The Ascension, although not quite the culminating solemnity of this glorious Easter Season is one in which we come back full circle—back to where it all began: In a garden, standing before a tree laden with forbidden fruit. As we know, our First Parents defied our Creator’s command and, at the Ancient Serpent’s beguiling suggestion, ate of that fruit because they had been promised that they would become like God. Sadly, they had been misled, and not only did they not become like God, but they became even less than the noble persons they already were.
It was to right this tragic wrong, that the Eternal Word took mortal flesh to redeem fallen humanity and free us from our lonely exile and misery. Now although the Ascension marks the completion of this great mission, he was not now simply returning to that eternal realm and existence from which he had descended. Instead, the vision of Christ being taken up in a cloud was one which confirmed that in doing so, he had not divested himself of his humanity, but was bearing it with him into the very heart of the Trinity.
And where the Head has gone before, we, the body, are invited to follow. And in doing so, our humanity undergoes, paradoxically, what Adam and Eve had sought to attain through their foolish act of disobedience—namely, to become like God. For, in and through Christ our Head, we his members share in his divinity and in the process of thus becoming like God, are granted in the ineffable privilege and honor of being drawn into the very inner life of God, Father, Son, and Holy Spirit.

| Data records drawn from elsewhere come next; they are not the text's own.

(* ===== verification/GitFacts.v ===== *)
(** * The git writer keeps the contract of a state store *)

From S2P Require Import Prelude GoLib Files Meta Api Kube Client StateStore S3Writer S3Facts GitWriter.

(** ** What git and the file system promise

    A clone has the files of its last commit ([head_files]), the files staged for the next one
    ([index_files]) and those of the working tree ([tree_files]), by paths relative to its
    directory.  The paths of the laws are plain: they only go down. *)
Class GitState (S : Type) `{GitClient S} := {
  remote : string → string → S → gmap string string;  (** URL, branch *)
  head_files : Repository → S → gmap string string;
  index_files : Repository → S → gmap string string;
  tree_files : Repository → S → gmap string string;
  origin : Repository → string * string;
  repo_dir : Repository → string;
  wt_repo : Worktree → Repository;
}.

(** [k] is the path, or lies below it. *)
Definition under (p k : string) : bool := bool_decide (k = p) || Strings.HasPrefix k (p +:+ "/").

Definition without (p : string) (f f' : gmap string string) : Prop :=
  ∀ k, f' !! k = if under p k then None else f !! k.

(** Neither the cluster nor a server changes. *)
Definition quiet {S} `{Viewed S, GitState S} (s s' : S) : Prop :=
  view s' = view s ∧ ∀ url branch, remote url branch s' = remote url branch s.

Definition same_clone {S} `{GitState S} (r : Repository) (s s' : S) : Prop :=
  head_files r s' = head_files r s ∧ index_files r s' = index_files r s ∧ tree_files r s' = tree_files r s.

(** The sentinel error of the writers comes from nowhere else. *)
Definition foreign {A} (x : error + A) : Prop := ∀ e, x = inl e → root_cause e ≠ ErrFileNotFound.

However, whereas the act of reaching out and partaking of the forbidden fruit took but a brief moment, the journey back into paradise has stretched through eons and millennia. That glorious moment (depicted in iconography) when Jesus descended into hell and freed waiting Adam and Eve from their grave, had been preceded by that long history of salvation whose barest outline we trace at every Easter Vigil. This long journey from captivity to freedom for all God’s people, is one that also has to take place in the heart of each of us as we too endure our long pilgrimage home.
It is thus when this journey seems endless and progress towards our final goal stalling, that we need to remind ourselves of God’s noble intentions for us manifested in the glorious Ascension of his Incarnate Son. For, Eve and Adam were not wrong to desire to be like their Creator, it was their attempt to seize this glory by their own efforts that lost them what God had always intended and wished to bestow. Let us not further frustrate God’s noble plans for us by imitating their mistake, but lovingly and trustingly surrender to the transforming and divinizing love of God, and so allow ourselves to be taken up with our ascending Lord and through the once again open gates of Paradise.